Here I have backed up all of the blogs I wrote on Multiply, over the years. They are old, and apparently the images do not get imported, but it was worth a try. Currently I cannot seem to see any posts, but in the Dashboard it says I have over 1200 posts imported here. It may take a while to get this working.
Friday, February 19, 2010
A Tropical Getaway? That's Complete Bull!
Tonight I decided to skip my 693katsu dinner (tonkatsu=pork cutlets) after my workout and bat, come back to my station, Shinozaki, and eat at the Cheap Chinese Chain Choint above McDonalds.
Well it is fairly obvious I didn't make it to Bamiyan, by the photo you WILL see on your monitor. After all, what kind of host would I be if I ignored the latest guestburger, arriving today all the way from... you guessed it: Hawaii!

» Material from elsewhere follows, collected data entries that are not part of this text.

(* ===== verification/Sinks.v ===== *)
(** * Metrics sinks

    Models [infra/metrics/multi.go], the sink that forwards to several others,
    and [infra/metrics/collector.go], which turns the events of the bus into
    records.  A sink is the record of its methods: an optional interface it does
    not implement is [None], and a method answers with an error or not.  A call
    on a [MultiSink] returns the positions of the sinks it reached, in order. *)

From S2P Require Import Prelude Num GoTime Model PowerMap MathExp LPDispatcher.
From S2P Require Import Tuner Manager ManagerFacts Telemetry.
From stdpp Require Import base gmap strings list.
From Stdlib Require Import ZArith Lia.

Record FleetDiscoveryEvent := MkFleetDiscovery {
  fd_Pings : Z;
  fd_Responses : Z;
  fd_Component : string;
  fd_Time : Time
}.

Record DispatchAckEvent := MkDispatchAck {
  da_OrderID : string;
  da_VehicleID : string;
  da_Signal : SignalType;
  da_Acknowledged : bool;
  da_Latency : Duration;
  da_Error : string;
  da_Time : Time
}.

Record FallbackEvent (F : Type) := MkFallbackEvent {
  fe_DispatchID : string;
  fe_VehicleID : string;
  fe_Signal : SignalType;
  fe_Reason : string;
  fe_ResidualPower : F;
  fe_Time : Time
}.

Record RTESignalEvent (F : Type) := MkRTESignal { re_Signal : FlexibilitySignal F; re_Time : Time }.
Arguments MkRTESignal {F}.
Arguments re_Signal {F}.
Arguments re_Time {F}.

(** A method: an error or nil. *)
Abbreviation method Ev := (Ev → option go_error).

Record Sink (F : Type) := MkSink {
  sk_DispatchResult : method (list (MetricResult F));
  sk_FleetDiscovery : option (method FleetDiscoveryEvent);
  sk_VehicleState : option (method (VehicleStateEvent F));
  sk_DispatchOrder : option (method (DispatchOrderEvent F));
  sk_DispatchAck : option (method DispatchAckEvent);
  sk_Fallback : option (method (FallbackEvent F));
  sk_RTESignal : option (method (RTESignalEvent F));
  sk_DispatchLatency : option (method (list DispatchLatency));
  sk_FleetSize : option (method Z);
  sk_VehicleAvailability : option (method (list (VehicleAvailability F)))
}.
Arguments MkSink {F}.
Arguments sk_DispatchResult {F}.
Arguments sk_FleetDiscovery {F}.
Arguments sk_VehicleState {F}.
Arguments sk_DispatchOrder {F}.
Arguments sk_DispatchAck {F}.
Arguments sk_Fallback {F}.
Arguments sk_RTESignal {F}.
Arguments sk_DispatchLatency {F}.
Arguments sk_FleetSize {F}.
Arguments sk_VehicleAvailability {F}.

Section multi.
Context {F : Type}.
Implicit Types sinks : list (Sink F).

(** The loop all methods share, from the sink at position [i] on. *)
Fixpoint multi_loop {Ev} (sel : Sink F → option (method Ev)) (ev : Ev) (i : nat) sinks :
    list nat * option go_error :=
  match sinks with
  | [] => ([], None)
  | s :: sinks =>
    match sel s with
    | None => multi_loop sel ev (S i) sinks
    | Some record =>
      match record ev with
      | Some err => ([i], Some err)
      | None => let '(reached, err) := multi_loop sel ev (S i) sinks in (i :: reached, err)
      end
    end
  end.

Definition MultiDispatchResult sinks res := multi_loop (fun s => Some (sk_DispatchResult s)) res 0 sinks.
Definition MultiFleetDiscovery sinks ev := multi_loop sk_FleetDiscovery ev 0 sinks.
Definition MultiVehicleState sinks ev := multi_loop sk_VehicleState ev 0 sinks.
Definition MultiDispatchOrder sinks ev := multi_loop sk_DispatchOrder ev 0 sinks.
Definition MultiDispatchAck sinks ev := multi_loop sk_DispatchAck ev 0 sinks.
Definition MultiFallback sinks ev := multi_loop sk_Fallback ev 0 sinks.
Definition MultiRTESignal sinks ev := multi_loop sk_RTESignal ev 0 sinks.
Definition MultiDispatchLatency sinks lat := multi_loop sk_DispatchLatency lat 0 sinks.
Definition MultiFleetSize sinks n := multi_loop sk_FleetSize n 0 sinks.
Definition MultiVehicleAvailability sinks av := multi_loop sk_VehicleAvailability av 0 sinks.

(** A [MultiSink] is itself a sink that implements every interface. *)
Definition NewMultiSink sinks : Sink F :=
  MkSink (fun e => (MultiDispatchResult sinks e).2)
    (Some (fun e => (MultiFleetDiscovery sinks e).2)) (Some (fun e => (MultiVehicleState sinks e).2))
    (Some (fun e => (MultiDispatchOrder sinks e).2)) (Some (fun e => (MultiDispatchAck sinks e).2))
    (Some (fun e => (MultiFallback sinks e).2)) (Some (fun e => (MultiRTESignal sinks e).2))
    (Some (fun e => (MultiDispatchLatency sinks e).2)) (Some (fun e => (MultiFleetSize sinks e).2))
    (Some (fun e => (MultiVehicleAvailability sinks e).2)).

(** Positions of the sinks that implement a method. *)
Definition implementing {Ev} (sel : Sink F → option (method Ev)) (i : nat) sinks : list nat :=
  (List.filter (fun '(_, s) => bool_decide (is_Some (sel s))) (zip (seq i (length sinks)) sinks)).*1.

(** The answer of a sink, [None] also when it does not implement the method. *)
Definition answer {Ev} (sel : Sink F → option (method Ev)) (ev : Ev) (s : Sink F) : option go_error :=
  f ← sel s; f ev.

Lemma multi_loop_spec {Ev} (sel : Sink F → option (method Ev)) ev i sinks :
  match (multi_loop sel ev i sinks).2 with
  | None => Forall (fun s => answer sel ev s = None) sinks ∧
            (multi_loop sel ev i sinks).1 = implementing sel i sinks
  | Some err => ∃ before s after, sinks = before ++ s :: after ∧
      Forall (fun s => answer sel ev s = None) before ∧ answer sel ev s = Some err ∧
      (multi_loop sel ev i sinks).1 = implementing sel i (before ++ [s])
  end.
Proof.
  revert i. induction sinks as [|s sinks IH]; intros i; [done|].
  cbn [multi_loop]. specialize (IH (S i)).
  assert (∀ l, implementing sel i (s :: l) =
    (if bool_decide (is_Some (sel s)) then [i] else []) ++ implementing sel (S i) l) as Himp.
  { intros l. unfold implementing. cbn. by destruct (bool_decide _). }
  destruct (sel s) as [record|] eqn:Hs.
  - destruct (record ev) as [err|] eqn:Hr; cbn [fst snd].
    + exists [], s, sinks. split_and!; [done|done|unfold answer; by rewrite Hs|].
      cbn [app]. by rewrite Himp.
    + destruct (multi_loop sel ev (S i) sinks) as [reached [err|]]; cbn [fst snd] in *.
      * destruct IH as (before & s' & after & -> & Hb & Ha & ->).
        exists (s :: before), s', after. split_and!; [done| |done|].
        -- constructor; [|done]. unfold answer. by rewrite Hs.
        -- cbn [app]. by rewrite Himp.
      * destruct IH as [Hall ->]. split; [|by rewrite Himp].
        constructor; [|done]. unfold answer. by rewrite Hs.
  - destruct (multi_loop sel ev (S i) sinks) as [reached [err|]]; cbn [fst snd] in *.
    + destruct IH as (before & s' & after & -> & Hb & Ha & ->).
      exists (s :: before), s', after. split_and!; [done| |done|].
      * constructor; [|done]. unfold answer. by rewrite Hs.
      * cbn [app]. by rewrite Himp.
    + destruct IH as [Hall ->]. split; [|by rewrite Himp].
      constructor; [|done]. unfold answer. by rewrite Hs.
Qed.

(** Nesting does not matter: forwarding through an inner [MultiSink] reports the
    error that a flat list of sinks would. *)
Lemma multi_loop_app {Ev} (sel : Sink F → option (method Ev)) ev i a b :
  (multi_loop sel ev i (a ++ b)).2 =
  match (multi_loop sel ev i a).2 with
  | Some err => Some err
  | None => (multi_loop sel ev (i + length a) b).2
  end.
Proof.
  revert i. induction a as [|s a IH]; intros i; [cbn; by rewrite Nat.add_0_r|].
  cbn [app multi_loop length]. rewrite <- Nat.add_succ_comm. specialize (IH (S i)).
  destruct (sel s) as [record|]; [destruct (record ev)|]; [done|..|done].
  destruct (multi_loop sel ev (S i) (a ++ b)) as [r1 e1], (multi_loop sel ev (S i) a) as [r2 e2]. done.
Qed.

Lemma multi_loop_shift {Ev} (sel : Sink F → option (method Ev)) ev i j a :
  (multi_loop sel ev i a).2 = (multi_loop sel ev j a).2.
Proof.
  revert i j. induction a as [|s a IH]; intros i j; [done|]. cbn [multi_loop].
  specialize (IH (S i) (S j)). destruct (sel s) as [record|]; [destruct (record ev)|]; [done|..|done].
  destruct (multi_loop sel ev (S i) a), (multi_loop sel ev (S j) a). done.
Qed.
End multi.

(** ** Sinks that answer alike *)

Section equivalence.
Context {F : Type}.

(** Two methods answer alike; a missing method and a present one do not. *)
Definition method_equiv {Ev} : relation (option (method Ev)) :=
  fun f g => match f, g with
             | Some f, Some g => ∀ ev, f ev = g ev
             | None, None => True
             | _, _ => False
             end.

#[export] Instance method_equivalence {Ev} : Equivalence (@method_equiv Ev).
Proof.
  split.
  - intros [f|]; cbn; done.
  - intros [f|] [g|]; cbn; auto.
  - intros [f|] [g|] [h|]; cbn; try done. intros Hfg Hgh ev. by rewrite Hfg.
Qed.

Record sink_equiv (s t : Sink F) : Prop := {
  eq_DispatchResult ev : sk_DispatchResult s ev = sk_DispatchResult t ev;
  eq_FleetDiscovery : method_equiv (sk_FleetDiscovery s) (sk_FleetDiscovery t);
  eq_VehicleState : method_equiv (sk_VehicleState s) (sk_VehicleState t);
  eq_DispatchOrder : method_equiv (sk_DispatchOrder s) (sk_DispatchOrder t);
  eq_DispatchAck : method_equiv (sk_DispatchAck s) (sk_DispatchAck t);
  eq_Fallback : method_equiv (sk_Fallback s) (sk_Fallback t);
  eq_RTESignal : method_equiv (sk_RTESignal s) (sk_RTESignal t);
  eq_DispatchLatency : method_equiv (sk_DispatchLatency s) (sk_DispatchLatency t);
  eq_FleetSize : method_equiv (sk_FleetSize s) (sk_FleetSize t);
  eq_VehicleAvailability : method_equiv (sk_VehicleAvailability s) (sk_VehicleAvailability t)
}.

#[export] Instance sink_equivalence : Equivalence sink_equiv.
Proof.
  split.
  - intros s. by split.
  - intros s t []. by split.
  - intros s t u [] []. split; [congruence|..]; by etrans.
Qed.

Lemma multi_loop_proper {Ev} (sel : Sink F → option (method Ev)) ev i a b :
  (∀ s t, sink_equiv s t → method_equiv (sel s) (sel t)) →
  Forall2 sink_equiv a b → multi_loop sel ev i a = multi_loop sel ev i b.
Proof.
  intros Hsel Hab. revert i. induction Hab as [|s t a b Hst _ IH]; intros i; [done|].
  cbn [multi_loop]. apply Hsel in Hst. destruct (sel s) as [f|], (sel t) as [g|]; try done.
  cbn in Hst. by rewrite Hst, IH.
Qed.

(** A [MultiSink] cannot tell sinks apart that answer alike. *)
#[export] Instance NewMultiSink_proper : Proper (Forall2 sink_equiv ==> sink_equiv) NewMultiSink.
Proof.
  intros a b Hab. split; cbn; intros; apply (f_equal snd);
    (eapply multi_loop_proper; [|exact Hab]); intros s t []; try done; by cbn.
Qed.

Lemma multi_loop_nested {Ev} (sel : Sink F → option (method Ev)) ev a b :
  sel (NewMultiSink a) = Some (fun ev => (multi_loop sel ev 0 a).2) →
  (multi_loop sel ev 0 (NewMultiSink a :: b)).2 = (multi_loop sel ev 0 (a ++ b)).2.
Proof.
  intros Hsel. rewrite multi_loop_app. cbn [multi_loop]. rewrite Hsel.
  destruct (multi_loop sel ev 0 a).2 as [err|]; [done|].
  rewrite (multi_loop_shift sel ev (0 + length a) 1).
  by destruct (multi_loop sel ev 1 b).
Qed.

(** Nesting does not matter: a [MultiSink] inside a [MultiSink] answers like the
    flat list of sinks, for all ten methods. *)
Theorem NewMultiSink_flatten (a b : list (Sink F)) :
  sink_equiv (NewMultiSink (NewMultiSink a :: b)) (NewMultiSink (a ++ b)).
Proof.
  split; cbn [NewMultiSink sk_DispatchResult sk_FleetDiscovery sk_VehicleState sk_DispatchOrder
    sk_DispatchAck sk_Fallback sk_RTESignal sk_DispatchLatency sk_FleetSize sk_VehicleAvailability
    method_equiv]; intros; by apply multi_loop_nested.
Qed.

(** The contract of all methods of [MultiSink]: without an error every sink that
    implements the method is called once, in order; the first error ends the
    loop and is returned, so the sinks behind the failing one never see the
    event. *)
Theorem MultiSink_forwards {Ev} (sel : Sink F → option (method Ev)) ev (sinks : list (Sink F)) :
  match multi_loop sel ev 0 sinks with
  | (reached, None) =>
    Forall (fun s => answer sel ev s = None) sinks ∧ reached = implementing sel 0 sinks
  | (reached, Some err) => ∃ before s after, sinks = before ++ s :: after ∧
    Forall (fun s => answer sel ev s = None) before ∧ answer sel ev s = Some err ∧
    reached = implementing sel 0 (before ++ [s]) ∧ (∀ i, length before < i → i ∉ reached)%nat
  end.
Proof.
  pose proof (multi_loop_spec sel ev 0 sinks) as Hs.
  destruct (multi_loop sel ev 0 sinks) as [reached [err|]]; cbn [fst snd] in Hs; [|done].
  destruct Hs as (before & s & after & -> & Hb & Ha & ->).
  exists before, s, after. split_and!; try done. intros i Hi. unfold implementing.
  rewrite list_elem_of_fmap. intros ([j x] & -> & [Hin _]%elem_of_List_filter).
  apply elem_of_zip_l in Hin. rewrite length_app in Hin. apply elem_of_seq in Hin. cbn in *. lia.
Qed.
End equivalence.

(** ** The event collector *)

Section collector.
Context {F : Type} `{Num F} `{!MathExp F} `{!MapRange} (simplex : LPSolver F).

(** What the collector records for an event it receives, given the optional
    interfaces of its sink. *)
Inductive collected :=
| CSignal (ev : RTESignalEvent F)
| CAck (ev : DispatchAckEvent).

Definition collect (hasSignal hasAck : bool) (now : Time) (ev : effect F) : option collected :=
  match ev with
  | ESignal s => if hasSignal then Some (CSignal (MkRTESignal s now)) else None
  | EAck e =>
    if hasAck then
      Some (CAck (MkDispatchAck (ae_OrderID e) (ae_VehicleID e) (ae_Signal e) (ae_Acknowledged e)
        (ae_Latency e) (match ae_Err e with Some err => Error err | None => "" end) now))
    else None
  | _ => None
  end.

Lemma map_imap_to_list {A} (g : string → F → A) (m : gmap string F) :
  map_to_list (map_imap (fun k x => Some (g k x)) m) ≡ₚ (fun '(k, x) => (k, g k x)) <$> map_to_list m.
Proof.
  apply NoDup_Permutation.
  - apply NoDup_map_to_list.
  - apply (NoDup_fmap_1 fst). rewrite <- list_fmap_compose.
    rewrite (list_fmap_ext _ fst); [apply NoDup_fst_map_to_list|]. by intros i [k x] _.
  - intros [k y]. rewrite elem_of_map_to_list, map_lookup_imap, list_elem_of_fmap. split.
    + intros Hk. destruct (m !! k) as [x|] eqn:Hx; [|done]. injection Hk as <-.
      exists (k, x). by rewrite elem_of_map_to_list.
    + intros ([k' x] & [= -> ->] & Hx%elem_of_map_to_list). by rewrite Hx.
Qed.

(** The acknowledgments a collector records for one dispatch, if its buffer
    never overflows, are those of the result: one per assigned vehicle, with
    the same outcome. *)
Theorem collector_acks fuel m env signal vehicles res m' eff hasSignal now
    (Hfair : env_fair env) (Hbus : m_bus m = true)
    (Hrun : Dispatch simplex fuel m env signal vehicles = Some (res, m', eff)) :
  omap (fun c => match c with CAck a => Some (da_VehicleID a, da_Acknowledged a) | CSignal _ => None end)
    (omap (collect hasSignal true now) eff) ≡ₚ map_to_list (dr_Acknowledged res).
Proof.
  pose proof (di_acks _ _ _ _ _ _ _ _ _ (Dispatch_inv simplex _ _ _ _ _ _ _ _ Hfair Hrun)) as ->.
  rewrite map_imap_to_list.
  rewrite (Dispatch_effects simplex (collect hasSignal true now) _ _ _ _ _ _ _ _) by (done || by intros []).
  rewrite Hbus, omap_app.
  assert (omap (fun c => match c with CAck a => Some (da_VehicleID a, da_Acknowledged a) | CSignal _ => None end)
    (option_list (collect hasSignal true now (ESignal signal))) = []) as -> by (by destruct hasSignal).
  cbn [app]. assert (env_order env (range_map (dr_Assignments res)) ≡ₚ map_to_list (dr_Assignments res)) as <-.
  { rewrite Hfair. apply range_map_perm. }
  apply reflexive_eq. induction (env_order _ _) as [|[id p] l IH]; [done|].
  rewrite !fmap_cons. cbn [concat]. rewrite omap_app, IH.
  unfold order_effects, bus_event, outcome_ack. rewrite Hbus.
  destruct (sendAndWait m env id p) as [[[o ack] d] err]. cbn. by destruct (sink_has _ _).
Qed.
End collector.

This burger has an interesting flavour that I cannot quite place. Egg-on-face (of burger) is nothing new to this seasoned burger/deli afficionado. But the sauce... it leaves one pondering life with the eyeballs up and to the left in the eyesockets.
Slightly but not at all coyingly sweet it left me thinking deeply about the foods and wondering exactly what the connection is. Just because the flavour is subtle and unknown to me does not mean there is a connection. I mean one might expect slices of pineapple or poi or even dolphin perhaps, in between the patties, but one would be mistaken.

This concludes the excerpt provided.